HMFH Architects

Our Commitment

This is the final installment in our Carb-Unloading series examining our contribution to greenhouse gas emissions and ways we can reduce it.

As architects,  we are constantly exploring and implementing measures to make the buildings we design more energy-efficient and to reduce their carbon footprint. To do so, we consider both the materials and systems that go into our projects. This effort is also consistent with one of HMFH’s guiding design principles: Betterment.

In 2016, we signed the AIA’s 2030 Commitment; last year, in honor of our 50th anniversary as a firm, we examined our office operations to understand our contribution to greenhouse gas emissions. Our goal was to determine how we could modify our behaviors and practice to reduce that impact. We have called this effort “Carb-Unloading” and posted updates about the data we collected along the way.

Our investigation focused on the main components of our practice that contribute to our carbon footprint: our electricity and gas use, material consumption, waste production, travel to job sites, and employees’ commutes to the office. In each case, we examined our impact, then set definable goals for reductions.

HMFH’s total carbon dioxide equivalents are approximately 121.5 tons per year. The largest components break down as follows:



The biggest portion of our greenhouse gas emissions comes from our transportation, which includes both daily commuting and our regular business travel. The transportation needle is difficult to move, but we are taking incremental steps. We provide no-interest loans to employees who want to purchase bicycles to promote biking to work; we subsidize joining a bike-sharing program; and we are encouraging carpooling to construction sites. We are considering the purchase of an electric vehicle for use by employees for their trips to construction sites and meetings. We continue to request electric and hybrid cars from the rental company we use.

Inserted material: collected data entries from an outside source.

(** [a / b] on two 1-d arrays: shapes [(n,)] and [(m,)] broadcast when
    they are equal or one of them is [1]; otherwise numpy raises. *)
Definition np_divide (a b : list R) : py_exn + list R :=
  let n := length a in
  let m := length b in
  if Nat.eqb n m then inr (zip_with Rdiv a b)
  else if Nat.eqb n 1 then inr (map (fun y => hd 0 a / y) b)
  else if Nat.eqb m 1 then inr (map (fun x => x / hd 0 b) a)
  else inl (ValueError ("operands could not be broadcast together with shapes ("
                        ++ string_of_nat n ++ ",) (" ++ string_of_nat m ++ ",) ")%string).

(** [np.all(a != 0)]. *)
Definition all_nonzero (a : list R) : bool :=
  forallb (fun x => if Req_EM_T x 0 then false else true) a.

(** ** The statsmodels interface *)

(** The result of [adfuller(data, autolag='AIC')]: the statistic, the
    p-value, the lags used, the number of observations and the critical
    values at 1%, 5% and 10%. *)
Record adf_result : Type := mk_adf
  { adf_statistic : R; adf_pvalue : R; adf_usedlag : Z; adf_nobs : Z;
    crit_1 : R; crit_5 : R; crit_10 : R }.

Class StatsModels : Type := {
  sm_model : Type;
  sm_results : Type;
  sm_forecast : Type;
  (** [ARIMA(data, order=order)] and [model.fit()]. *)
  ARIMA : list R -> Z * Z * Z -> py_exn + sm_model;
  sm_fit : sm_model -> py_exn + sm_results;
  (** The attributes of the results object the code reads. *)
  sm_aic : sm_results -> R;
  sm_bic : sm_results -> R;
  sm_hqic : sm_results -> R;
  sm_llf : sm_results -> R;
  sm_arparams : sm_results -> list R;
  sm_maparams : sm_results -> list R;
  sm_params : sm_results -> list R;
  sm_resid : sm_results -> list R;
  sm_fittedvalues : sm_results -> list R;
  (** [get_forecast(steps=steps)], its [predicted_mean],
      [conf_int(alpha)] (lower and upper columns) and [var_pred_mean]. *)
  sm_get_forecast : sm_results -> Z -> py_exn + sm_forecast;
  predicted_mean : sm_forecast -> list R;
  conf_int : sm_forecast -> R -> list (R * R);
  var_pred_mean : sm_forecast -> list R;
  (** [adfuller], [acf(nlags=, fft=True)], [pacf(nlags=)] and the
      p-value of [acorr_ljungbox(residuals, lags=[10])]. *)
  adfuller : list R -> py_exn + adf_result;
  sm_acf : list R -> Z -> py_exn + list R;
  sm_pacf : list R -> Z -> py_exn + list R;
  ljungbox_pvalue : list R -> py_exn + R }.

(** statsmodels' [ARIMA] estimates the differenced model in state-space
    form on the undifferenced series ([simple_differencing=False]), so the
    fitted results have one residual per observation. *)
Class StatsModelsLaws `{StatsModels} : Prop := {
  sm_resid_length : forall data order m r,
    ARIMA data order = inr m -> sm_fit m = inr r -> length (sm_resid r) = length data }.

Module WeatherARIMA.
Section WithStatsModels.
Context `{StatsModels}.

(** The attributes [order], [model], [fitted] and [data]; [None] is
    Python's [None] before [fit]. *)
Record arima : Type := mk_arima
  { order : Z * Z * Z; model : option sm_model; fitted : option sm_results;
    data : option (list R) }.

(** [__init__(order=(2, 1, 1))]. *)
Definition init (o : Z * Z * Z) : arima := mk_arima o None None None.

Definition default_order : Z * Z * Z := (2, 1, 1)%Z.

(** The dictionary [fit] returns. *)
Record fit_stats : Type := mk_fit_stats
  { aic : R; bic : R; hqic : R; log_likelihood : R;
    ar_coefficients : list R; ma_coefficients : list R; sigma2 : R }.

(** [fit(data)]: [self.data], [self.model] and [self.fitted] are assigned
    in this order, so an error of the constructor or of [fit] leaves the
    earlier assignments in place.  [hasattr(self.fitted, 'params')] holds
    for every results object, so [sigma2] is [params[-1]]. *)
Definition fit (d : list R) : PyM arima fit_stats :=
  (py_modify (fun s => mk_arima (order s) (model s) (fitted s) (Some d)) ;;
   s <- py_get ;;
   m <- py_lift (ARIMA d (order s)) ;;
   py_modify (fun s => mk_arima (order s) (Some m) (fitted s) (data s)) ;;
   r <- py_lift (sm_fit m) ;;
   py_modify (fun s => mk_arima (order s) (model s) (Some r) (data s)) ;;
   sig <- py_lift (py_last (sm_params r)) ;;
   py_ret (mk_fit_stats (sm_aic r) (sm_bic r) (sm_hqic r) (sm_llf r)
             (if Nat.ltb 0 (length (sm_arparams r)) then sm_arparams r else [])
             (if Nat.ltb 0 (length (sm_maparams r)) then sm_maparams r else [])
             sig))%py.

(** The dictionary [forecast] returns. *)
Record forecast_out : Type := mk_forecast_out
  { forecast_mean : list R; lower_bound_95 : list R; upper_bound_95 : list R;
    forecast_variance : list R }.

(** [forecast(steps)]: the 95% interval is [conf_int(alpha=0.05)]. *)
Definition forecast (steps : Z) : PyM arima forecast_out :=
  (s <- py_get ;;
   match fitted s with
   | None => py_raise (ValueError "Model must be fitted first"%string)
   | Some r =>
       fr <- py_lift (sm_get_forecast r steps) ;;
       let ci := conf_int fr (5 / 100) in
       py_ret (mk_forecast_out (predicted_mean fr) (map fst ci) (map snd ci)
                 (var_pred_mean fr))
   end)%py.

(** The residual statistics of [diagnostics]; all [None] before [fit].
    Skewness and kurtosis divide by the residuals' standard deviation: when
    it is zero every term is [0 / 0] and numpy returns [nan]. *)
Record resid_stats : Type := mk_resid_stats
  { resid_mean : R; resid_std : R; resid_skew : xr; resid_kurtosis : xr;
    ljung_box_pvalue : R }.

Record stationarity : Type := mk_stationarity
  { adf : adf_result; is_stationary : bool }.

Record diagnostics_out : Type := mk_diagnostics
  { stationarity_test : stationarity; acf : list R; pacf : list R;
    residuals : option resid_stats; is_white_noise : option bool }.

We switched to purchasing 100% renewable energy for the portion of our electricity consumption that we control—that which runs through our electric meter. If we didn’t purchase this renewable power, our energy consumption could be twice as high. We also use automobiles more than the typical office given our necessary travel to job sites and evening community meetings. Our building’s management company determines the energy sources and systems used to heat and cool our office. To date, we have not convinced them to switch to renewable sources, but we are pushing for this change. In the meantime, we are trying to be conscious of our choices.

Our internal waste is not called out separately in this graphic, but is part of our office energy-use total. We have implemented operational guidelines that will reduce our waste and recycling in our office and with our lunch vendors, such as buffet-style rather than individually boxed lunches, to cut down on single-use cutlery and bottled drinks. We have also identified an independent composting company for future use.

Every effort comes with its own challenge, reminding us that no one can do this single-handedly. For now, as we continue to explore options, we have decided to purchase carbon credits to offset our greenhouse gas emissions. We considered a variety of projects and collectively voted to support a renewable energy project in Honduras that provides clean water. We will continue to monitor our emissions with the goal of reducing our global warming impact—with the ultimate goal of reducing and someday eliminating the need to purchase carbon credits to offset our emissions. At that point, our carbon credits would allow us to become carbon-negative!

We look forward to working toward that future and keeping you informed of our efforts.